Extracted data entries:
[Start of section]

Lemma notify_lookup th th' ts j t :
  notify th th' ts !! j = Some t →
  ∃ t0, ts !! j = Some t0 ∧ holds t = holds t0 ∧ ∀ c, thread_ok c t0 → thread_ok c t.
Proof.
  unfold notify. intros Hl. destruct th; try by exists t. destruct th'; try by exists t.
  rewrite lookup_fmap fmap_Some in Hl. destruct Hl as (t0 & Ht0 & ->). exists t0.
  split; [done|]. split; [apply wake_holds|]. intros c. apply wake_ok.
Qed.

Lemma distinct_insert i t t' ts ts' :
  distinct_keys ts → ts !! i = Some t →
  (∀ j u, ts' !! j = Some u → ∃ u0, ts !! j = Some u0 ∧ holds u = holds u0) →
  (∀ e, holds t' = Some e → holds t = Some e ∨
     ∀ j u e', j ≠ i → ts !! j = Some u → holds u = Some e' → replay_key e' ≠ replay_key e) →
  distinct_keys (<[i := t']> ts').
Proof.
  intros Hd Hi Hts Hnew. unfold distinct_keys in *.
  assert (∀ j u e e', j ≠ i → ts' !! j = Some u → holds t' = Some e → holds u = Some e' → replay_key e ≠ replay_key e') as Hx.
  { intros j u e e' Hne Hu He He' E. destruct (Hts j u Hu) as (u0 & Hu0 & Hh). rewrite Hh in He'.
    destruct (Hnew e He) as [Hold|Hfree]; [|by apply (Hfree j u0 e')].
    apply Hne. symmetry. by apply (Hd i j t u0 e e'). }
  intros j k u u' e e' Hu Hu' He He' E.
  apply lookup_insert_Some in Hu as [[<- <-]|[Hj Hu]]; apply lookup_insert_Some in Hu' as [[<- <-]|[Hk Hu']]; try done.
  - exfalso. apply (Hx k u' e e'); congruence.
  - exfalso. apply (Hx j u e' e); congruence.
  - destruct (Hts j u Hu) as (u0 & Hu0 & Hh). destruct (Hts k u' Hu') as (u0' & Hu0' & Hh').
    apply (Hd j k u0 u0' e e'); congruence.
Qed.

Lemma threads_goes sw c c' (ts : gmap nat thread) :
  good c → goes sw c c' → (∀ i t, ts !! i = Some t → thread_ok c t) → ∀ i t, ts !! i = Some t → thread_ok c' t.
Proof. intros Hg Hgo Hts i t Hi. by apply (thread_ok_goes sw c); eauto. Qed.

Lemma sys_spawn_ok w ts sw i th :
  sys_ok (mkSystem w ts sw) → ts !! i = None → entry_point p w th → sys_ok (mkSystem w (<[i := th]> ts) sw).
Proof.
  intros [Hg Hts Hd Hsw] Hi He. assert (holds th = None) as Hh by (by destruct th).
  split; simpl in *; [done| | |done].
  - intros j t Hj. apply lookup_insert_Some in Hj as [[<- <-]|[_ Hj]]; [|by apply (Hts j)].
    split; [by rewrite Hh|]. by destruct th.
  - intros j k t t' e e' Hj Hk Ht Ht' E.
    apply lookup_insert_Some in Hj as [[<- <-]|[_ Hj]]; [congruence|].
    apply lookup_insert_Some in Hk as [[<- <-]|[_ Hk]]; [congruence|]. by apply (Hd j k t t' e e').
Qed.

(** The other threads after a step of the thread under [i]. *)
Lemma others_ok c c' (ts : gmap nat thread) i t t' j u :
  good c → (∀ i t, ts !! i = Some t → thread_ok c t) → distinct_keys ts → ts !! i = Some t →
  stepped c t t' c' → j ≠ i → ts !! j = Some u → thread_ok c' u.
Proof.
  intros Hg Hts Hd Hi [_ Hst] Hne Hj.
  assert ((∃ e r, t = T_Finish e r) ∨ goes false c c') as [(e & r & ->)|Hgo].
  { destruct t; try (right; apply Hst). left. by eauto. }
  - destruct Hst as [Hf _]. apply (thread_ok_finishes e c c'); [done| |done| |by apply (Hts j)].
    + by apply (Hts i _ Hi).
    + intros e' He' E. apply Hne. by apply (Hd j i u (T_Finish e r) e' e).
  - by apply (thread_ok_goes false c); eauto.
Qed.

(** A thread that comes to hold an entry is alone with it. *)
Lemma fresh_entry c t t' c' (ts : gmap nat thread) i e :
  (∀ i t, ts !! i = Some t → thread_ok c t) → stepped c t t' c' → holds t' = Some e →
  holds t = Some e ∨ ∀ j u e', j ≠ i → ts !! j = Some u → holds u = Some e' → replay_key e' ≠ replay_key e.
Proof.
  intros Hts [_ Hst] He.
  assert (holding c t t') as [Hh|[Hh|(e0 & -> & Hh & Hold)]].
  { destruct t; try apply Hst. destruct Hst as [_ [r0 ->]]. done. }
  - left. congruence.
  - congruence.
  - right. intros j u e' _ Hj Hu E. rewrite He in Hh. injection Hh as ->.
    destruct (Hts j u Hj) as [Hin _]. destruct (Hin e' Hu) as (en & Hen & Hdn & _). rewrite E in Hen.
    by rewrite (Hold en Hen) in Hdn.
Qed.

Lemma stepped_good c t t' c' : stepped c t t' c' → good c'.
Proof. intros [_ Hst]. destruct t; try (by destruct Hst as [[? _] _]). Qed.

Lemma stepped_sweeper c t t' c' sw : stepped c t t' c' → sweeper_ok c sw → sweeper_ok c' sw.
Proof.
  intros [_ Hst] Hs. destruct t; try (destruct Hst as [Hgo _]; by apply (sweeper_ok_goes c)).
  destruct Hst as [(_ & (rs & err & Hal) & _) _]. destruct sw; try done; simpl in *; unfold pending_ok in *; by rewrite Hal.
Qed.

[End of section]

→ **Your task**
What you return must match the records exactly, down to the last line.

→ **Output of the task**
Lemma notify_lookup th th' ts j t :
  notify th th' ts !! j = Some t →
  ∃ t0, ts !! j = Some t0 ∧ holds t = holds t0 ∧ ∀ c, thread_ok c t0 → thread_ok c t.
Proof.
  unfold notify. intros Hl. destruct th; try by exists t. destruct th'; try by exists t.
  rewrite lookup_fmap fmap_Some in Hl. destruct Hl as (t0 & Ht0 & ->). exists t0.
  split; [done|]. split; [apply wake_holds|]. intros c. apply wake_ok.
Qed.

Lemma distinct_insert i t t' ts ts' :
  distinct_keys ts → ts !! i = Some t →
  (∀ j u, ts' !! j = Some u → ∃ u0, ts !! j = Some u0 ∧ holds u = holds u0) →
  (∀ e, holds t' = Some e → holds t = Some e ∨
     ∀ j u e', j ≠ i → ts !! j = Some u → holds u = Some e' → replay_key e' ≠ replay_key e) →
  distinct_keys (<[i := t']> ts').
Proof.
  intros Hd Hi Hts Hnew. unfold distinct_keys in *.
  assert (∀ j u e e', j ≠ i → ts' !! j = Some u → holds t' = Some e → holds u = Some e' → replay_key e ≠ replay_key e') as Hx.
  { intros j u e e' Hne Hu He He' E. destruct (Hts j u Hu) as (u0 & Hu0 & Hh). rewrite Hh in He'.
    destruct (Hnew e He) as [Hold|Hfree]; [|by apply (Hfree j u0 e')].
    apply Hne. symmetry. by apply (Hd i j t u0 e e'). }
  intros j k u u' e e' Hu Hu' He He' E.
  apply lookup_insert_Some in Hu as [[<- <-]|[Hj Hu]]; apply lookup_insert_Some in Hu' as [[<- <-]|[Hk Hu']]; try done.
  - exfalso. apply (Hx k u' e e'); congruence.
  - exfalso. apply (Hx j u e' e); congruence.
  - destruct (Hts j u Hu) as (u0 & Hu0 & Hh). destruct (Hts k u' Hu') as (u0' & Hu0' & Hh').
    apply (Hd j k u0 u0' e e'); congruence.
Qed.

Lemma threads_goes sw c c' (ts : gmap nat thread) :
  good c → goes sw c c' → (∀ i t, ts !! i = Some t → thread_ok c t) → ∀ i t, ts !! i = Some t → thread_ok c' t.
Proof. intros Hg Hgo Hts i t Hi. by apply (thread_ok_goes sw c); eauto. Qed.

Lemma sys_spawn_ok w ts sw i th :
  sys_ok (mkSystem w ts sw) → ts !! i = None → entry_point p w th → sys_ok (mkSystem w (<[i := th]> ts) sw).
Proof.
  intros [Hg Hts Hd Hsw] Hi He. assert (holds th = None) as Hh by (by destruct th).
  split; simpl in *; [done| | |done].
  - intros j t Hj. apply lookup_insert_Some in Hj as [[<- <-]|[_ Hj]]; [|by apply (Hts j)].
    split; [by rewrite Hh|]. by destruct th.
  - intros j k t t' e e' Hj Hk Ht Ht' E.
    apply lookup_insert_Some in Hj as [[<- <-]|[_ Hj]]; [congruence|].
    apply lookup_insert_Some in Hk as [[<- <-]|[_ Hk]]; [congruence|]. by apply (Hd j k t t' e e').
Qed.

(** The other threads after a step of the thread under [i]. *)
Lemma others_ok c c' (ts : gmap nat thread) i t t' j u :
  good c → (∀ i t, ts !! i = Some t → thread_ok c t) → distinct_keys ts → ts !! i = Some t →
  stepped c t t' c' → j ≠ i → ts !! j = Some u → thread_ok c' u.
Proof.
  intros Hg Hts Hd Hi [_ Hst] Hne Hj.
  assert ((∃ e r, t = T_Finish e r) ∨ goes false c c') as [(e & r & ->)|Hgo].
  { destruct t; try (right; apply Hst). left. by eauto. }
  - destruct Hst as [Hf _]. apply (thread_ok_finishes e c c'); [done| |done| |by apply (Hts j)].
    + by apply (Hts i _ Hi).
    + intros e' He' E. apply Hne. by apply (Hd j i u (T_Finish e r) e' e).
  - by apply (thread_ok_goes false c); eauto.
Qed.

(** A thread that comes to hold an entry is alone with it. *)
Lemma fresh_entry c t t' c' (ts : gmap nat thread) i e :
  (∀ i t, ts !! i = Some t → thread_ok c t) → stepped c t t' c' → holds t' = Some e →
  holds t = Some e ∨ ∀ j u e', j ≠ i → ts !! j = Some u → holds u = Some e' → replay_key e' ≠ replay_key e.
Proof.
  intros Hts [_ Hst] He.
  assert (holding c t t') as [Hh|[Hh|(e0 & -> & Hh & Hold)]].
  { destruct t; try apply Hst. destruct Hst as [_ [r0 ->]]. done. }
  - left. congruence.
  - congruence.
  - right. intros j u e' _ Hj Hu E. rewrite He in Hh. injection Hh as ->.
    destruct (Hts j u Hj) as [Hin _]. destruct (Hin e' Hu) as (en & Hen & Hdn & _). rewrite E in Hen.
    by rewrite (Hold en Hen) in Hdn.
Qed.

Lemma stepped_good c t t' c' : stepped c t t' c' → good c'.
Proof. intros [_ Hst]. destruct t; try (by destruct Hst as [[? _] _]). Qed.

Lemma stepped_sweeper c t t' c' sw : stepped c t t' c' → sweeper_ok c sw → sweeper_ok c' sw.
Proof.
  intros [_ Hst] Hs. destruct t; try (destruct Hst as [Hgo _]; by apply (sweeper_ok_goes c)).
  destruct Hst as [(_ & (rs & err & Hal) & _) _]. destruct sw; try done; simpl in *; unfold pending_ok in *; by rewrite Hal.
Qed.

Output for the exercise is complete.